◆ **PROBLEM TO WORK ON**
From the first line onward, reproduce the records exactly; the final line to include is the one holding "the inverse is".
Segment Start: INFORMATION GIVEN
(** ** Properties *)

(** Ratios compute exactly.  The product of two valid ratios is their reduced
    product when its terms fit 64 bits, and an overflow error exactly otherwise;
    the inverse is exact; and applying a ratio to a price gives the exact quotient
    rounded as the policy promises, or fails exactly when the product overflows or an
    inexact result is to be rejected. *)
Theorem exact_ratio_arithmetic r r' value policy :
  ratio_ok r -> ratio_ok r' -> 0 <= value <= MAX_INT64 ->
  inverse r = Ok {| numerator := denominator r; denominator := numerator r |}
  /\ multiply r r' = (if fits (product_ratio r r') then Ok (product_ratio r r') else overflow)
  /\ numerator (product_ratio r r') * (denominator r * denominator r')
     = denominator (product_ratio r r') * (numerator r * numerator r')
  /\ match apply r value policy with
     | Ok q => value * numerator r <= MAX_INT64 /\ 0 <= q
               /\ rounded policy (value * numerator r) (denominator r) q
     | Err e =>
         (exn_cls e = ReferenceDataError INTEGER_OVERFLOW /\ MAX_INT64 < value * numerator r)
         \/ (exn_cls e = ReferenceDataError INEXACT_ARITHMETIC /\ policy = REJECT_INEXACT
             /\ value * numerator r <= MAX_INT64 /\ (value * numerator r) mod denominator r <> 0)
     end.
Proof.
  intros Hr Hr' Hv. split; [by apply inverse_ok|].
  destruct (multiply_exact r r' Hr Hr') as (H1 & _ & H2). split; [done|]. split; [done|]. by apply apply_exact.
Qed.

Lemma exact_ratio_arithmetic_witness :
  multiply {| numerator := 4; denominator := 3 |} {| numerator := 9; denominator := 2 |}
  = Ok {| numerator := 6; denominator := 1 |}.
Proof.
  destruct (exact_ratio_arithmetic {| numerator := 4; denominator := 3 |} {| numerator := 9; denominator := 2 |}
              5 HALF_EVEN) as (_ & H & _).
  - vm_compute. reflexivity.
  - vm_compute. reflexivity.
  - unfold MAX_INT64. lia.
  - rewrite H. vm_compute. reflexivity.
Defined.

(** C10: split adjustment is exact.  The actions read are the latest known ones of
    the instrument up to the end of the interval, each once, ordered by effective time
    and name.  With [N] and [D] the products of the numerators and denominators of the
    splits in the interval, the adjusted price is the price times [D / N], rounded as
    the policy promises.  The call fails with an overflow exactly when a running
    product of the splits in lowest terms, or the price times the last numerator, does
    not fit 64 bits, and otherwise fails exactly when an inexact result is rejected
    and the quotient is not an integer. *)
Theorem split_adjustment_exact s st price i after through t policy :
  new_reference_store s = Ok st ->
  (forall a r, a ∈ rs_corporate_actions s -> split_new_shares_per_old a = Some r -> ratio_ok r) ->
  0 < t <= MAX_INT64 -> 0 <= price <= MAX_INT64 -> after <= through ->
  exists actions,
    (forall a, a ∈ actions <->
       is_latest t (List.filter (fun x => bool_decide (ca_instrument_id x = i)) (rs_corporate_actions s)) a
       /\ effective_time_ns a <= through)
    /\ NoDup (map action_id actions)
    /\ StronglySorted (fun a b => pair_leb Z.leb pystr_leb (effective_time_ns a, action_id a)
                                    (effective_time_ns b, action_id b) = true) actions
    /\ let rs := split_ratios after through actions in
       let N := product_of numerator rs in
       let D := product_of denominator rs in
       match adjust_price_for_splits st price i after through t policy with
       | Ok q => adjustment_fits price rs /\ rounded policy (price * D) N q
       | Err e => (exn_cls e = ReferenceDataError INTEGER_OVERFLOW /\ ~ adjustment_fits price rs)
                  \/ (exn_cls e = ReferenceDataError INEXACT_ARITHMETIC /\ policy = REJECT_INEXACT
                      /\ adjustment_fits price rs /\ forall q, q * N <> price * D)
       end.
Proof.
  intros Hst Hok Ht Hp Hle.
  destruct (known_latest_total (default [] (actions_by_instrument st !! i)) t Ht) as [known Hk].
  destruct (corporate_actions_at st i through t) as [actions|e] eqn:Ea;
    [|unfold corporate_actions_at in Ea; by rewrite Hk in Ea].
  pose proof (actions_read s st i through t actions Hst Ea) as Hread.
  destruct (actions_ordered st i through t actions Ea) as [Hnd Hsort].
  exists actions. split; [done|]. split; [done|]. split; [done|]. cbv zeta.
  assert (Hrs : Forall ratio_ok (split_ratios after through actions)).
  { apply Forall_forall. intros r (a & Ha & Hr)%list_elem_of_omap. destruct (_ && _); [|done].
    apply Hread in Ha as [(Hin & _) _]. apply elem_of_filter_b in Hin as [Hin _]. by eapply Hok. }
  assert (HND : 0 < product_of numerator (split_ratios after through actions)
                /\ 0 < product_of denominator (split_ratios after through actions)).
  { split; apply product_pos; (eapply Forall_impl; [exact Hrs|]); intros r (? & ? & _)%ratio_ok_iff; lia. }
  unfold adjust_price_for_splits, ref_when. rewrite raise_when_false by lia. cbn [rbind].
  rewrite (new_ratio_ok 1 1) by (unfold MAX_INT64; done). cbn [rbind]. rewrite Ea. cbn [rbind].
  pose proof (split_multiplier_exact after through 1 1 actions) as Hm. cbv zeta in Hm.
  change (lowest 1 1) with {| numerator := 1; denominator := 1 |} in Hm.
  specialize (Hm ltac:(lia) ltac:(lia) ltac:(vm_compute; done) Hrs). revert HND Hm.
  set (rs := split_ratios after through actions). intros [HN HD] Hm.
  destruct (split_multiplier after through _ actions) as [m|e]; cbn [rbind].
  2:{ left. destruct Hm as (He & k & Hk'). split; [done|]. intros [Hf _]. by rewrite Hf in Hk'. }
  destruct Hm as (-> & Hmok & Hfit). pose proof (apply_exact _ price policy Hmok Hp) as Hap.
  assert (Hrun : running 1 1 rs (length rs) = lowest (product_of denominator rs) (product_of numerator rs))
    by (unfold running; by rewrite take_ge, !Z.mul_1_l by done).
  assert (Hfits : adjustment_fits price rs <-> price * numerator (running 1 1 rs (length rs)) <= MAX_INT64)
    by (unfold adjustment_fits; tauto).
  destruct (lowest_pos _ _ HD HN) as (g & Hg & ED & EN & Ha & Hb). rewrite <- Hrun in ED, EN, Ha, Hb.
  set (m := running 1 1 rs (length rs)) in *.
  set (N := product_of numerator rs) in *. set (D := product_of denominator rs) in *.
  assert (Hcross : price * numerator m * N = price * D * denominator m) by (rewrite ED, EN; ring).
  destruct (apply m price policy) as [q|e].
  - destruct Hap as (? & _ & Hq). split; [by apply Hfits|].
    by eapply rounded_ratio; [| |exact Hcross|exact Hq]; lia.
  - destruct Hap as [[He ?] | (He & Hpol & ? & Hmod)]; [left; split; [done|]; rewrite Hfits; lia|].
    right. split_and!; [done | done | by apply Hfits |].
    intros q Hq. apply Hmod. rewrite <- Hq in Hcross.
    assert (price * numerator m = q * denominator m) as -> by nia. by apply Z.mod_mul; lia.
Qed.

Lemma split_adjustment_exact_witness :
  exists actions,
    NoDup (map action_id actions) /\
    match adjust_price_for_splits (indexed first_snapshot) 300 (Id128 0 7) 1 9 15 REJECT_INEXACT with
    | Ok q => rounded REJECT_INEXACT (300 * product_of denominator (split_ratios 1 9 actions))
                (product_of numerator (split_ratios 1 9 actions)) q
    | Err _ => False
    end.
Proof.
  destruct (split_adjustment_exact first_snapshot (indexed first_snapshot) 300 (Id128 0 7) 1 9 15 REJECT_INEXACT)
    as (actions & _ & Hnd & _ & H).
  - apply sample_stores.
  - intros a r Ha Hr. cbn in Ha. apply elem_of_cons in Ha as [->|Ha]; [|apply list_elem_of_singleton in Ha as ->];
      injection Hr as <-; vm_compute; reflexivity.
  - unfold MAX_INT64. lia.
  - unfold MAX_INT64. lia.
  - lia.
  - exists actions. split; [exact Hnd|]. destruct sample_adjustment as (E & _). rewrite E in *. apply H.
Defined.

(** C11: reads are point in time.  Two snapshots that hold the same records among
    those available by [u] give the same answer to every query with a knowledge
    cutoff up to [u], errors included: a revision that becomes available later cannot
    change a past answer.  The same holds of a whole ticker universe resolved through
    the store. *)
Theorem reference_queries_point_in_time s s' st st' t u :
  new_reference_store s = Ok st -> new_reference_store s' = Ok st' ->
  t <= u -> same_knowledge u s s' ->
  (forall x e, symbol_mapping_at st x e t = symbol_mapping_at st' x e t)
  /\ (forall i e, instrument_at st i e t = instrument_at st' i e t)
  /\ (forall i e, corporate_actions_at st i e t = corporate_actions_at st' i e t)
  /\ (forall p i a b policy,
        adjust_price_for_splits st p i a b t policy = adjust_price_for_splits st' p i a b t policy)
  /\ (forall i e, cash_dividends_at st i e t = cash_dividends_at st' i e t)
  /\ (forall i a b, halts_at st i a b t = halts_at st' i a b t)
  /\ (forall d, calendar_day_at st d t = calendar_day_at st' d t)
  /\ (forall content e, parse_ticker_universe content (as_universe_resolver st e t)
                        = parse_ticker_universe content (as_universe_resolver st' e t)).
Proof.
  intros Hst Hst' Hle Hk.
  pose proof (actions_same s s' st st' t u Hst Hst' Hle Hk) as Ha. split_and!.
  - by apply (mapping_same s s' st st' t u).
  - by apply (instrument_same s s' st st' t u).
  - exact Ha.
  - intros p i a b policy. unfold adjust_price_for_splits. by rewrite Ha.
  - intros i e. unfold cash_dividends_at. by rewrite Ha.
  - by apply (halts_same s s' st st' t u).
  - by apply (calendar_same s s' st st' t u).
  - intros content e. unfold parse_ticker_universe, resolve_symbols.
    pose proof (resolver_same s s' st st' t u Hst Hst' Hle Hk e) as Hr.
    destruct (parse_symbols content) as [symbols|]; [|done]. cbn [rbind].
    by rewrite (resolve_loop_ext _ _ _ _ symbols Hr).
Qed.
(** [r] is the canonical form of [raw] under the reference facts [ref]. *)
Record bar_of (raw : RawMinuteBar) (ref : ResolvedMinuteReference) (r : CanonicalMinuteRecord) : Prop := {
  bo_raw : raw_valid raw;
  bo_open : priced (price_encoding raw) (rf_tick_value_currency_nanos ref) (open_value raw) (cm_open_ticks r);
  bo_high : priced (price_encoding raw) (rf_tick_value_currency_nanos ref) (high_value raw) (cm_high_ticks r);
  bo_low : priced (price_encoding raw) (rf_tick_value_currency_nanos ref) (low_value raw) (cm_low_ticks r);
  bo_close : priced (price_encoding raw) (rf_tick_value_currency_nanos ref) (close_value raw) (cm_close_ticks r);
  bo_order : cm_low_ticks r <= cm_open_ticks r <= cm_high_ticks r
             /\ cm_low_ticks r <= cm_close_ticks r <= cm_high_ticks r;
  bo_vwap : priced_option (price_encoding raw) (rf_tick_value_currency_nanos ref) (vwap_value raw) (cm_vwap_ticks r);
  bo_fields : r = canonical_record raw ref (cm_open_ticks r) (cm_high_ticks r) (cm_low_ticks r)
                    (cm_close_ticks r) (cm_vwap_ticks r) (cm_record_sha256 r);
  bo_digest : record_digest r = Ok (cm_record_sha256 r);
}.

Definition short_bar (raw : RawMinuteBar) : Prop :=
  short_price (open_value raw) /\ short_price (high_value raw) /\ short_price (low_value raw)
  /\ short_price (close_value raw) /\ forall p, vwap_value raw = Some p -> short_price p.

Lemma vwap_ticks_ok raw tick_value v :
  (forall p, vwap_value raw = Some p -> short_price p) ->
  match vwap_value raw with
  | None => Ok None
  | Some p => let! t := ticks p (price_encoding raw) tick_value in Ok (Some t)
  end = Ok v <-> priced_option (price_encoding raw) tick_value (vwap_value raw) v.
Proof.
  intros Hs. destruct (vwap_value raw) as [p|]; cbn [priced_option].
  - specialize (Hs p eq_refl). rewrite rbind_ok. setoid_rewrite (ticks_priced p _ _ _ Hs).
    destruct v as [t|]; naive_solver.
  - destruct v; naive_solver.
Qed.

Lemma normalize_bar resolve raw r :
  short_bar raw ->
  normalize resolve raw = Ok r <->
  exists ref, resolve (rw_symbol raw) (rw_minute_start raw) (rw_processing_time raw) = Ok ref /\ bar_of raw ref r.
Proof.
  intros (So & Sh & Sl & Sc & Sv). unfold normalize. split.
  - intros (? & Hraw & H)%rbind_ok. apply check_raw_ok in Hraw. apply rbind_ok in H as (ref & Href & H).
    apply rbind_ok in H as (o & Ho & H). apply rbind_ok in H as (h & Hh & H). apply rbind_ok in H as (l & Hl & H).
    apply rbind_ok in H as (c & Hc & H). apply rbind_ok in H as (? & Hord & H). apply raise_when_ok in Hord.
    apply rbind_ok in H as (v & Hv & H). apply rbind_ok in H as (digest & Hd & [= <-]).
    apply ticks_priced in Ho, Hh, Hl, Hc; try done. apply (vwap_ticks_ok raw _ _ Sv) in Hv. bprop.
    exists ref. split; [done|]. split; try done. cbn. lia.
  - intros (ref & Href & [H1 H2 H3 H4 H5 [H6 H7] H8 H9 H10]).
    apply ticks_priced in H2, H3, H4, H5; try done. apply (vwap_ticks_ok raw _ _ Sv) in H8.
    apply rbind_ok. exists tt. split; [by apply check_raw_ok|]. rewrite Href. cbn [rbind].
    rewrite H2, H3, H4, H5. cbn [rbind]. unfold minute_when. rewrite raise_when_false by lia. cbn [rbind].
    rewrite H8. cbn [rbind].
    assert (record_digest (canonical_record raw ref (cm_open_ticks r) (cm_high_ticks r) (cm_low_ticks r)
              (cm_close_ticks r) (cm_vwap_ticks r) (repeat 48 64)) = record_digest r) as -> by (rewrite H9; done).
    rewrite H10. cbn [rbind]. by rewrite <- H9.
Qed.

(** ** Round trip *)

(** The strings of a record. *)
Definition record_texts (r : CanonicalMinuteRecord) : list pystr :=
  [cm_instrument_id r; cm_source_ticker r; cm_market_id r; cm_session_id r; cm_currency r;
   cm_source_manifest_id r; cm_source_object_id r; cm_source_record_id r; cm_mapping_id r;
   cm_instrument_revision_id r; cm_tick_revision_id r; cm_reference_sha256 r; cm_record_sha256 r;
   cm_schema_version r] ++ cm_quality_reasons r ++ cm_corporate_action_ids r.

Definition payload_members (r : CanonicalMinuteRecord) : list (pystr * json) :=
  (str "record_sha256", JStr (cm_record_sha256 r)) :: body r.

Lemma payload_keys r : NoDup (map fst (payload_members r)).
Proof. cbn [payload_members body map fst]. apply (bool_decide_unpack _). vm_compute. exact I. Qed.

Lemma texts_ok l : Forall text_ok l -> json_ok (texts l).
Proof. intros H. apply json_ok_arr, Forall_fmap. exact H. Qed.

Lemma optional_int_ok o : json_ok (optional JInt o).
Proof. by destruct o. Qed.

Lemma payload_ok r : Forall text_ok (record_texts r) -> json_ok (payload r).
Proof.
  unfold record_texts. rewrite !Forall_app, !Forall_cons. intros (H & Hr & Ha). destruct_and? H.
  apply json_ok_obj. split; [apply payload_keys|].
  unfold body. repeat (apply Forall_cons; split; [split; [apply str_text_ok|]|]); try apply Forall_nil_2;
    cbn [snd]; first [done | apply optional_int_ok | by apply texts_ok | apply isoformat_text
                     | apply str_text_ok | idtac].
Qed.

(** A literal member of a payload that was read back. *)
Lemma payload_member_back k v r :
  (str k, v) ∈ payload_members r -> jget (str k) (norm_members (payload_members r)) = Ok (norm v).
Proof.
  intros H. apply jget_norm; [apply payload_keys|]. by apply jget_elem; [apply payload_keys|].
Qed.

Lemma text_member_back k r s :
  (str k, JStr s) ∈ payload_members r -> text_member k (norm_members (payload_members r)) = Ok s.
Proof. intros H. unfold text_member. by rewrite (payload_member_back _ _ _ H). Qed.

Lemma int_member_back k r n :
  (str k, JInt n) ∈ payload_members r -> int_member k (norm_members (payload_members r)) = Ok n.
Proof. intros H. unfold int_member. by rewrite (payload_member_back _ _ _ H). Qed.

Lemma optional_member_back k r o :
  (str k, optional JInt o) ∈ payload_members r ->
  optional_int_member k (norm_members (payload_members r)) = Ok o.
Proof. intros H. unfold optional_int_member. rewrite (payload_member_back _ _ _ H). by destruct o. Qed.

Lemma texts_member_back k r l :
  (str k, texts l) ∈ payload_members r -> texts_member k (norm_members (payload_members r)) = Ok l.
Proof.
  intros H. unfold texts_member. rewrite (payload_member_back _ _ _ H). cbn [norm texts rbind].
  rewrite map_map. clear H. induction l as [|x l IH]; [done|]. cbn. cbn in IH. by rewrite IH.
Qed.

Lemma date_member_back k r d :
  (str k, JStr (isoformat d)) ∈ payload_members r -> valid_date d = true ->
  date_member k (norm_members (payload_members r)) = Ok d.
Proof.
  intros H Hd. unfold date_member. rewrite (payload_member_back _ _ _ H). cbn [rbind norm].
  by apply fromisoformat_isoformat.
Qed.

Lemma state_member_back k r q :
  (str k, JStr (MinuteDataQuality_value q)) ∈ payload_members r ->
  state_member k (norm_members (payload_members r)) = Ok q.
Proof. intros H. unfold state_member. rewrite (payload_member_back _ _ _ H). by destruct q. Qed.

(** Membership of a literal key by its position. *)
Ltac member_in :=
  unfold payload_members, body; repeat first [apply list_elem_of_here | apply list_elem_of_further].

Section decode.
Local Opaque str isoformat MinuteDataQuality_value.

Lemma decode_minute_payload r :
  valid_date (cm_trading_date r) = true -> decode_minute (norm_members (payload_members r)) = Ok r.
Proof.
  intros Hd. unfold decode_minute.
  repeat (eapply rbind_step;
          [first [eapply text_member_back; member_in | eapply int_member_back; member_in
                 | eapply optional_member_back; member_in | eapply texts_member_back; member_in
                 | eapply date_member_back; [member_in | exact Hd] | eapply state_member_back; member_in]|]).
  by destruct r.
Qed.
End decode.

(** What the store keeps of a record reads back as that record. *)
Lemma from_bytes_payload r b :
  Forall text_ok (record_texts r) -> valid_date (cm_trading_date r) = true ->
  cm_schema_version r = CANONICAL_MINUTE_SCHEMA_VERSION -> record_digest r = Ok (cm_record_sha256 r) ->
  dumps (payload r) = Ok b -> from_bytes b = Ok r.
Proof.
  intros Ht Hd Hs Hdig Hb. unfold from_bytes.
  rewrite (loads_bytes_dumps _ _ (payload_ok r Ht) Hb).
  change (norm (payload r)) with (norm (JObj (payload_members r))). rewrite norm_obj_members. cbn [rbind].
  rewrite (decode_minute_payload r Hd). cbn [try_except rbind]. unfold minute_when.
  rewrite Hs, bool_decide_eq_true_2 by done. cbn [negb raise_when rbind]. rewrite Hdig. cbn [rbind].
  by rewrite bool_decide_eq_true_2.
Qed.

Lemma from_bytes_ok b r :
  from_bytes b = Ok r ->
  cm_schema_version r = CANONICAL_MINUTE_SCHEMA_VERSION /\ record_digest r = Ok (cm_record_sha256 r).
Proof.
  unfold from_bytes. intros (r' & _ & H)%rbind_ok. apply rbind_ok in H as (? & Hs%raise_when_ok & H).
  apply rbind_ok in H as (d & Hd & H). apply rbind_ok in H as (? & Hd'%raise_when_ok & [= <-]). bprop. by subst d.
Qed.

(** A record whose texts can be written and whose date exists. *)
Definition record_ok (r : CanonicalMinuteRecord) : Prop :=
  Forall text_ok (record_texts r) /\ valid_date (cm_trading_date r) = true
  /\ cm_schema_version r = CANONICAL_MINUTE_SCHEMA_VERSION /\ record_digest r = Ok (cm_record_sha256 r).

(** What a resolver must return for its records to be written. *)
Definition reference_ok (ref : ResolvedMinuteReference) : Prop :=
  Forall text_ok ([rf_instrument_id ref; rf_market_id ref; rf_mapping_id ref; rf_instrument_revision_id ref;
                   rf_tick_revision_id ref; rf_currency ref; rf_session_id ref; rf_reference_sha256 ref]
                  ++ rf_corporate_action_ids ref ++ rf_quality_reasons ref)
  /\ valid_date (rf_trading_date ref) = true.

Definition raw_texts (raw : RawMinuteBar) : list pystr :=
  [rw_symbol raw; rw_source_manifest_id raw; rw_source_object_id raw; rw_source_record_id raw]
  ++ match rw_market_id raw with None => [] | Some m => [m] end.

Lemma normalize_digest resolve raw r :
  normalize resolve raw = Ok r ->
  exists ref o h l c v,
    resolve (rw_symbol raw) (rw_minute_start raw) (rw_processing_time raw) = Ok ref
    /\ raw_valid raw /\ r = canonical_record raw ref o h l c v (cm_record_sha256 r)
    /\ record_digest r = Ok (cm_record_sha256 r).
Proof.
  unfold normalize. intros (? & Hraw%check_raw_ok & H)%rbind_ok. apply rbind_ok in H as (ref & Href & H).
  apply rbind_ok in H as (o & _ & H). apply rbind_ok in H as (h & _ & H). apply rbind_ok in H as (l & _ & H).
  apply rbind_ok in H as (c & _ & H). apply rbind_ok in H as (? & _ & H). apply rbind_ok in H as (v & _ & H).
  apply rbind_ok in H as (digest & Hd & [= <-]). by exists ref, o, h, l, c, v.
Qed.

Lemma record_digest_text r s : record_digest r = Ok s -> text_ok s.
Proof.
  unfold record_digest, canonical_digest. intros (e & _ & [= <-])%rbind_ok. apply bytes_hex_text_ok, sha256_range.
Qed.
Segment End: INFORMATION GIVEN
◆ **ANSWER BOX**
(** ** Properties *)

(** Ratios compute exactly.  The product of two valid ratios is their reduced
    product when its terms fit 64 bits, and an overflow error exactly otherwise;
    the inverse is exact; and applying a ratio to a price gives the exact quotient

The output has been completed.